Fig. 2. Vue de l’exposition « WREK NOT
WORK : Olivier Deprez »

Déclinaison de l’exposition

 

Gravuration

 

Le projet WREK a été entamé plusieurs années avant le projet d’exposition de 2019. A la manière des éditeurs qui, depuis la mécanisation du processus d’impression, réutilisent des gravures et des images déjà employées précédemment, Olivier Deprez crée à partir de références visuelles existantes. Glanées sur Internet, via les réseaux sociaux ou YouTube, les images qu’il sélectionne et investit sont retravaillées par la matérialité de la xylogravure, enfoncées dans le contreplaqué des planches, encrées puis appliquées sur le papier. Au sujet de sa démarche, Deprez tient les propos suivants :

 

Je dirais que WREK est un livre fait d’éclats. L’image qui a contribué à déclencher le processus d’écriture du livre, c’est la Nancy de Bushmiller collectant des déchets et revenant chez elle en se promettant de les ranger et de leur trouver un usage ultérieurement. (...) La plupart des images que j’ai ramassées proviennent des réseaux sociaux (Facebook, Youtube, blogs) et quelques fois de livres ou de dvd.
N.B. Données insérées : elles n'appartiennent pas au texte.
(** The sums over distinct keys that cover the list add up to the whole sum. *)
Lemma sum_over_keys {K} `{EqDecision K} (key : A → K) ks l :
  NoDup ks → (∀ x, x ∈ l → key x ∈ ks) →
  foldr (λ k s, sum_at f key k l + s) 0 ks = sum_by f l.
Proof.
  intros Hnd. induction l as [|x l IH]; intros Hin.
  { clear. induction ks as [|k ks IH]; [done|]. cbn [foldr]. by rewrite IH. }
  assert (Hone : foldr (λ k s, sum_at f key k (x :: l) + s) 0 ks =
    (if decide (key x ∈ ks) then int_of (f x) else 0) + foldr (λ k s, sum_at f key k l + s) 0 ks).
  { clear IH Hin. induction Hnd as [|k ks Hk _ IHk]; [done|]. cbn [foldr]. rewrite IHk, sum_at_cons.
    destruct (decide (key x = k)) as [<-|Hne].
    - rewrite (decide_False (P := key x ∈ ks)), decide_True by (done || by left). lia.
    - destruct (decide (key x ∈ ks)) as [Hi|Hi].
      + rewrite decide_True by (by right). lia.
      + rewrite decide_False by (intros [?|?]%elem_of_cons; congruence). lia. }
  rewrite Hone. rewrite decide_True by (apply Hin; left). rewrite IH; [done|].
  intros y Hy. apply Hin. by right.
Qed.
End sums.

(** ** Maps *)

Section maps.
Context {A : Type}.
Implicit Types m : jmap A.

Lemma map_get_set m k v k' :
  map_get (map_set m k v) k' = if decide (k = k') then Some v else map_get m k'.
Proof.
  induction m as [|[k1 v1] m IH]; cbn [map_set map_get].
  - repeat (case_bool_decide || case_decide); congruence.
  - destruct (bool_decide (k1 = k)) eqn:E; boolify; cbn [map_get].
    + subst k1. case_bool_decide; case_decide; congruence.
    + rewrite IH. case_bool_decide; [|done]. case_decide; congruence.
Qed.

Lemma map_keys_set m k v : map fst (map_set m k v) = push_new (map fst m) k.
Proof.
  unfold push_new. induction m as [|[k1 v1] m IH]; cbn [map_set map fst app].
  { by rewrite bool_decide_eq_false_2 by set_solver. }
  destruct (bool_decide (k1 = k)) eqn:E; boolify; cbn [map fst].
  - rewrite bool_decide_eq_true_2; [done|]. subst. left.
  - rewrite IH. destruct (bool_decide (k ∈ map fst m)) eqn:E'; boolify.
    + rewrite bool_decide_eq_true_2; [done|]. by right.
    + rewrite bool_decide_eq_false_2; [done|]. intros [?|?]%elem_of_cons; congruence.
Qed.

Lemma map_get_None m k : map_get m k = None ↔ k ∉ map fst m.
Proof.
  induction m as [|[k1 v1] m IH]; cbn [map_get map fst]; [set_solver|].
  rewrite not_elem_of_cons, <- IH. case_bool_decide; [|naive_solver]. split; [done|]. naive_solver.
Qed.

Lemma map_get_elem m k v : NoDup (map fst m) → map_get m k = Some v ↔ (k, v) ∈ m.
Proof.
  induction m as [|[k1 v1] m IH]; cbn [map_get map fst]; [set_solver|].
  intros [Hk Hnd]%NoDup_cons. rewrite elem_of_cons. case_bool_decide as E.
  - subst. split; [intros [= ->]; by left|]. intros [[= ->]|Hin]; [done|].
    exfalso. apply Hk. apply list_elem_of_fmap. by exists (k, v).
  - rewrite IH by done. split; [by right|]. intros [[= ? ?]|?]; congruence.
Qed.
End maps.

Lemma NoDup_push_new l x : NoDup l → NoDup (push_new l x).
Proof.
  intros Hl. unfold push_new. case_bool_decide; [done|]. apply NoDup_app. split_and!; [done| |apply NoDup_singleton].
  set_solver.
Qed.

Lemma elem_of_push_new l x y : y ∈ push_new l x ↔ y ∈ l ∨ y = x.
Proof. unfold push_new. case_bool_decide; set_solver. Qed.

Lemma pushed_elem l y : y ∈ fold_left push_new l [] ↔ y ∈ l.
Proof.
  induction l as [|x l IH] using rev_ind; [done|]. rewrite fold_left_app. cbn [fold_left].
  rewrite elem_of_push_new, IH. set_solver.
Qed.

Lemma pushed_NoDup l : NoDup (fold_left push_new l []).
Proof.
  induction l as [|x l IH] using rev_ind; [constructor|]. rewrite fold_left_app. by apply NoDup_push_new.
Qed.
Au fond, il y a déjà une question : que faire des images déjà là ? Comment leur rendre une deuxième vie, une vie autre que la vie d’un fétiche ? [2]

 

Pour WREK, Deprez procède aussi à une sélection de scènes issues de films ; ces arrêts sur écran sont figés et deviennent des images qui, une fois sélectionnées, passent par les mains et la presse de l’artiste pour donner naissance à des images gravées. L’artiste dit d’elles qu’elles sont « gravurées ». La gravuration est donc le terme qu’il utilise pour décrire son « algorithme » de travail (fig. 1). Dans une publication parue en 2019, Arnoud Rommens décrit l’algorithme WREK de cette façon :

 

Film en analogique → Passage au digital car le film est visionné sur une plateforme vidéo DVD ou Youtube → Arrêt sur écran et capture d’écran d’une scène du film → impression → dessin préparatoire → transfert du dessin sur la matrice de gravure → impression sur papier de la matrice [3].

 

Deprez manipule et redéploie donc des images extraites de films qu’il redessine pour ensuite pouvoir les imprimer en xylogravure. Loin d’être simplement une source d’inspiration comme peuvent l’être des références visuelles peuplant l’univers ou l’habitation d’un artiste, ces « arrêts sur images » sont des citations littérales de multiples films, voire d’autres références du monde de la BD, qui nourrissent l’œuvre d’Olivier Deprez. Parmi les œuvres cinématographiques de son corpus, se trouvent : L’Homme à la Caméra de Dziga Vertov, plusieurs créations d’Andrej Tarkovski, Nosferatu le vampire de Friedrich Whilelm Murnau ainsi que Vampyr de Carl Theodor Dreyer. Le choix de ces références filmiques en particulier s’explique par un goût personnel, d’une part, et par le contraste des images dans ces films, propice à la reproduction de l’image en xylogravure. Les expressions des acteurs et personnages, en particulier dans les films expressionnistes allemands, sont de parfaits vecteurs de clairs-obscurs, même une fois gravés dans le bois. La juxtaposition d’arrêts sur images dans les romans gravés d’Olivier Deprez donne un nouveau séquençage, mêlant scènes de textes (sous-titres, génériques), images figurant des personnages ou des paysages. Sans prétendre créer un récit à proprement parler, un projet comme WREK prône l’abstraction comme maître mot de cette nouvelle succession d’images.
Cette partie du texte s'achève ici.